## Dataset extract
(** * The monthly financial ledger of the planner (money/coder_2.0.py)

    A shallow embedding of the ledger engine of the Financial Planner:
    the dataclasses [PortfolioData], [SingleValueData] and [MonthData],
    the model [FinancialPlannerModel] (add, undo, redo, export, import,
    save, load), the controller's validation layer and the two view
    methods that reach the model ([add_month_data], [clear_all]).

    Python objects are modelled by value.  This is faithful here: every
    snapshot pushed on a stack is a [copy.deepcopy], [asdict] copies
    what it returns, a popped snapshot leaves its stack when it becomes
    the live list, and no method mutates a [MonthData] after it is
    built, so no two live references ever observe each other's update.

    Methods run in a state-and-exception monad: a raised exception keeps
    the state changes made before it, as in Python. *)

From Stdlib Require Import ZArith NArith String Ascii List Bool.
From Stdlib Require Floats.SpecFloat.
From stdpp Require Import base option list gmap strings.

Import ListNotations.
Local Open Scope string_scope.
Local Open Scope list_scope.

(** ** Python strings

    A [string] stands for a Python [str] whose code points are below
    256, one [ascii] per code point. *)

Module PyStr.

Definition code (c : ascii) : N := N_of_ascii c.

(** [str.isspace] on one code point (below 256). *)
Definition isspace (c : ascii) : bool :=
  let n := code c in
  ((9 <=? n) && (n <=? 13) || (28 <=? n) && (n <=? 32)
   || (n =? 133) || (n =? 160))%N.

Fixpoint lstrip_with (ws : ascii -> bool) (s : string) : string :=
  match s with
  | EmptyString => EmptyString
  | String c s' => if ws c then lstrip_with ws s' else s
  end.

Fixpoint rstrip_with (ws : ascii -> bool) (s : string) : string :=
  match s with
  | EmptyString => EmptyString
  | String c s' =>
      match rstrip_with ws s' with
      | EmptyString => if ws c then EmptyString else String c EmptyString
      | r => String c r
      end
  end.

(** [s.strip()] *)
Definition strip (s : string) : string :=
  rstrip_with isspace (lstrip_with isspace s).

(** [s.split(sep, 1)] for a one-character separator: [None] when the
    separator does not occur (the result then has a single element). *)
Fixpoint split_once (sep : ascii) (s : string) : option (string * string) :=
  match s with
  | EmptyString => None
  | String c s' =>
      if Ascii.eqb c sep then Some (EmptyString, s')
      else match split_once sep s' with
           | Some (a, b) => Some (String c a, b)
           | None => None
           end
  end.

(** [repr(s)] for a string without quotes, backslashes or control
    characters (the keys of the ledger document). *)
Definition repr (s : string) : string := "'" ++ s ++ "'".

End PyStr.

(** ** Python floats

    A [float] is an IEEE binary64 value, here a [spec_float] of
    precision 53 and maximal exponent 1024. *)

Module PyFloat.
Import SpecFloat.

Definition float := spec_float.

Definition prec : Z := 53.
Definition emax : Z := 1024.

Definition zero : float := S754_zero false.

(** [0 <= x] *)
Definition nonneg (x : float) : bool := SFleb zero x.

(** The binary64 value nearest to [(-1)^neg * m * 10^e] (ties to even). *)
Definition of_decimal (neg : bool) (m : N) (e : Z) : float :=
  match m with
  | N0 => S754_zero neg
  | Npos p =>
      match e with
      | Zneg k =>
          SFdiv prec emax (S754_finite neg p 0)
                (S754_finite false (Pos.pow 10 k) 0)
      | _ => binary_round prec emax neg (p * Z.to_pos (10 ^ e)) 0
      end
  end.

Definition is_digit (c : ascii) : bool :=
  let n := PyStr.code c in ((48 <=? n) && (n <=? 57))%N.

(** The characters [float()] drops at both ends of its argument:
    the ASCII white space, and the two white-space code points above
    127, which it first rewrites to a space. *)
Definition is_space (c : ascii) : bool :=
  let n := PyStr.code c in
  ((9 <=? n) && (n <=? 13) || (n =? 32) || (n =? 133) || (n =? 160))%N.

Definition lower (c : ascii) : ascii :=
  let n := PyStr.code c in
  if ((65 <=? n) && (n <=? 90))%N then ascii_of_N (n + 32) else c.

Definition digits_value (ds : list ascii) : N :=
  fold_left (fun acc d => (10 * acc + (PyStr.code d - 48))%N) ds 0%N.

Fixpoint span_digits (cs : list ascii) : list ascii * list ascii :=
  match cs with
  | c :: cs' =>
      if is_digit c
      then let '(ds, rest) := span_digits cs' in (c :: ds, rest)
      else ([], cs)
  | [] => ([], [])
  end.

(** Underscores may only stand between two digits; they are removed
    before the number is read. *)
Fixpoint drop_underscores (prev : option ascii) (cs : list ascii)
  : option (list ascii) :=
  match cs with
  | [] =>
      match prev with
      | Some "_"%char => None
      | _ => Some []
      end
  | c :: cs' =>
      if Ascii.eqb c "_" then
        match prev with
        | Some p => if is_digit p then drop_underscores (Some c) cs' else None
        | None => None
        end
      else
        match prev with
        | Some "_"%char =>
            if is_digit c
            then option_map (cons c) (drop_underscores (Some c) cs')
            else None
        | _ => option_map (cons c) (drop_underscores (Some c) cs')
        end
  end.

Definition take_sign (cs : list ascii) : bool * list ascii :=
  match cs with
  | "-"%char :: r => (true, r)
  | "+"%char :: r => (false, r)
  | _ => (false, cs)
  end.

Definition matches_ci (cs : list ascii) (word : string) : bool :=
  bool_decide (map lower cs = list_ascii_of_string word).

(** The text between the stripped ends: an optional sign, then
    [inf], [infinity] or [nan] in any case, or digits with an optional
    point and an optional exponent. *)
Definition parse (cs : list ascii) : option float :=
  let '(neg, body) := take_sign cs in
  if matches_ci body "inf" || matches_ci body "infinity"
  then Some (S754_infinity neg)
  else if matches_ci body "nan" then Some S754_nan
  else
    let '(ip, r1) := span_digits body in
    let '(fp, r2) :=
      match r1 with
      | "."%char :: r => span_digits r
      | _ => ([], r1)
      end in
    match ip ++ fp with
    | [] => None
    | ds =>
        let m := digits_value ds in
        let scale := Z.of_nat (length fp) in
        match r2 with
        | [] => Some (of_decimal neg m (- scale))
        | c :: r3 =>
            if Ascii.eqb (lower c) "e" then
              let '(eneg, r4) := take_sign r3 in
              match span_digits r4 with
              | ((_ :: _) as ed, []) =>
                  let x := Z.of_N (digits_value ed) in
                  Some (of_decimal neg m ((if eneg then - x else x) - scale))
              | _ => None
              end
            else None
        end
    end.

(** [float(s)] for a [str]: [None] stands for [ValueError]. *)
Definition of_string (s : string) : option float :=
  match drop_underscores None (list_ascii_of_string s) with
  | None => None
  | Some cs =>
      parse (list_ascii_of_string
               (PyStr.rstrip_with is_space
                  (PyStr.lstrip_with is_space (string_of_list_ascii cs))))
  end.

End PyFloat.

## The task
All records shown above are to be given again verbatim.

## Exercise result
(** * The monthly financial ledger of the planner (money/coder_2.0.py)

    A shallow embedding of the ledger engine of the Financial Planner:
    the dataclasses [PortfolioData], [SingleValueData] and [MonthData],
    the model [FinancialPlannerModel] (add, undo, redo, export, import,
    save, load), the controller's validation layer and the two view
    methods that reach the model ([add_month_data], [clear_all]).

    Python objects are modelled by value.  This is faithful here: every
    snapshot pushed on a stack is a [copy.deepcopy], [asdict] copies
    what it returns, a popped snapshot leaves its stack when it becomes
    the live list, and no method mutates a [MonthData] after it is
    built, so no two live references ever observe each other's update.

    Methods run in a state-and-exception monad: a raised exception keeps
    the state changes made before it, as in Python. *)

From Stdlib Require Import ZArith NArith String Ascii List Bool.
From Stdlib Require Floats.SpecFloat.
From stdpp Require Import base option list gmap strings.

Import ListNotations.
Local Open Scope string_scope.
Local Open Scope list_scope.

(** ** Python strings

    A [string] stands for a Python [str] whose code points are below
    256, one [ascii] per code point. *)

Module PyStr.

Definition code (c : ascii) : N := N_of_ascii c.

(** [str.isspace] on one code point (below 256). *)
Definition isspace (c : ascii) : bool :=
  let n := code c in
  ((9 <=? n) && (n <=? 13) || (28 <=? n) && (n <=? 32)
   || (n =? 133) || (n =? 160))%N.

Fixpoint lstrip_with (ws : ascii -> bool) (s : string) : string :=
  match s with
  | EmptyString => EmptyString
  | String c s' => if ws c then lstrip_with ws s' else s
  end.

Fixpoint rstrip_with (ws : ascii -> bool) (s : string) : string :=
  match s with
  | EmptyString => EmptyString
  | String c s' =>
      match rstrip_with ws s' with
      | EmptyString => if ws c then EmptyString else String c EmptyString
      | r => String c r
      end
  end.

(** [s.strip()] *)
Definition strip (s : string) : string :=
  rstrip_with isspace (lstrip_with isspace s).

(** [s.split(sep, 1)] for a one-character separator: [None] when the
    separator does not occur (the result then has a single element). *)
Fixpoint split_once (sep : ascii) (s : string) : option (string * string) :=
  match s with
  | EmptyString => None
  | String c s' =>
      if Ascii.eqb c sep then Some (EmptyString, s')
      else match split_once sep s' with
           | Some (a, b) => Some (String c a, b)
           | None => None
           end
  end.

(** [repr(s)] for a string without quotes, backslashes or control
    characters (the keys of the ledger document). *)
Definition repr (s : string) : string := "'" ++ s ++ "'".

End PyStr.

(** ** Python floats

    A [float] is an IEEE binary64 value, here a [spec_float] of
    precision 53 and maximal exponent 1024. *)

Module PyFloat.
Import SpecFloat.

Definition float := spec_float.

Definition prec : Z := 53.
Definition emax : Z := 1024.

Definition zero : float := S754_zero false.

(** [0 <= x] *)
Definition nonneg (x : float) : bool := SFleb zero x.

(** The binary64 value nearest to [(-1)^neg * m * 10^e] (ties to even). *)
Definition of_decimal (neg : bool) (m : N) (e : Z) : float :=
  match m with
  | N0 => S754_zero neg
  | Npos p =>
      match e with
      | Zneg k =>
          SFdiv prec emax (S754_finite neg p 0)
                (S754_finite false (Pos.pow 10 k) 0)
      | _ => binary_round prec emax neg (p * Z.to_pos (10 ^ e)) 0
      end
  end.

Definition is_digit (c : ascii) : bool :=
  let n := PyStr.code c in ((48 <=? n) && (n <=? 57))%N.

(** The characters [float()] drops at both ends of its argument:
    the ASCII white space, and the two white-space code points above
    127, which it first rewrites to a space. *)
Definition is_space (c : ascii) : bool :=
  let n := PyStr.code c in
  ((9 <=? n) && (n <=? 13) || (n =? 32) || (n =? 133) || (n =? 160))%N.

Definition lower (c : ascii) : ascii :=
  let n := PyStr.code c in
  if ((65 <=? n) && (n <=? 90))%N then ascii_of_N (n + 32) else c.

Definition digits_value (ds : list ascii) : N :=
  fold_left (fun acc d => (10 * acc + (PyStr.code d - 48))%N) ds 0%N.

Fixpoint span_digits (cs : list ascii) : list ascii * list ascii :=
  match cs with
  | c :: cs' =>
      if is_digit c
      then let '(ds, rest) := span_digits cs' in (c :: ds, rest)
      else ([], cs)
  | [] => ([], [])
  end.

(** Underscores may only stand between two digits; they are removed
    before the number is read. *)
Fixpoint drop_underscores (prev : option ascii) (cs : list ascii)
  : option (list ascii) :=
  match cs with
  | [] =>
      match prev with
      | Some "_"%char => None
      | _ => Some []
      end
  | c :: cs' =>
      if Ascii.eqb c "_" then
        match prev with
        | Some p => if is_digit p then drop_underscores (Some c) cs' else None
        | None => None
        end
      else
        match prev with
        | Some "_"%char =>
            if is_digit c
            then option_map (cons c) (drop_underscores (Some c) cs')
            else None
        | _ => option_map (cons c) (drop_underscores (Some c) cs')
        end
  end.

Definition take_sign (cs : list ascii) : bool * list ascii :=
  match cs with
  | "-"%char :: r => (true, r)
  | "+"%char :: r => (false, r)
  | _ => (false, cs)
  end.

Definition matches_ci (cs : list ascii) (word : string) : bool :=
  bool_decide (map lower cs = list_ascii_of_string word).

(** The text between the stripped ends: an optional sign, then
    [inf], [infinity] or [nan] in any case, or digits with an optional
    point and an optional exponent. *)
Definition parse (cs : list ascii) : option float :=
  let '(neg, body) := take_sign cs in
  if matches_ci body "inf" || matches_ci body "infinity"
  then Some (S754_infinity neg)
  else if matches_ci body "nan" then Some S754_nan
  else
    let '(ip, r1) := span_digits body in
    let '(fp, r2) :=
      match r1 with
      | "."%char :: r => span_digits r
      | _ => ([], r1)
      end in
    match ip ++ fp with
    | [] => None
    | ds =>
        let m := digits_value ds in
        let scale := Z.of_nat (length fp) in
        match r2 with
        | [] => Some (of_decimal neg m (- scale))
        | c :: r3 =>
            if Ascii.eqb (lower c) "e" then
              let '(eneg, r4) := take_sign r3 in
              match span_digits r4 with
              | ((_ :: _) as ed, []) =>
                  let x := Z.of_N (digits_value ed) in
                  Some (of_decimal neg m ((if eneg then - x else x) - scale))
              | _ => None
              end
            else None
        end
    end.

(** [float(s)] for a [str]: [None] stands for [ValueError]. *)
Definition of_string (s : string) : option float :=
  match drop_underscores None (list_ascii_of_string s) with
  | None => None
  | Some cs =>
      parse (list_ascii_of_string
               (PyStr.rstrip_with is_space
                  (PyStr.lstrip_with is_space (string_of_list_ascii cs))))
  end.

End PyFloat.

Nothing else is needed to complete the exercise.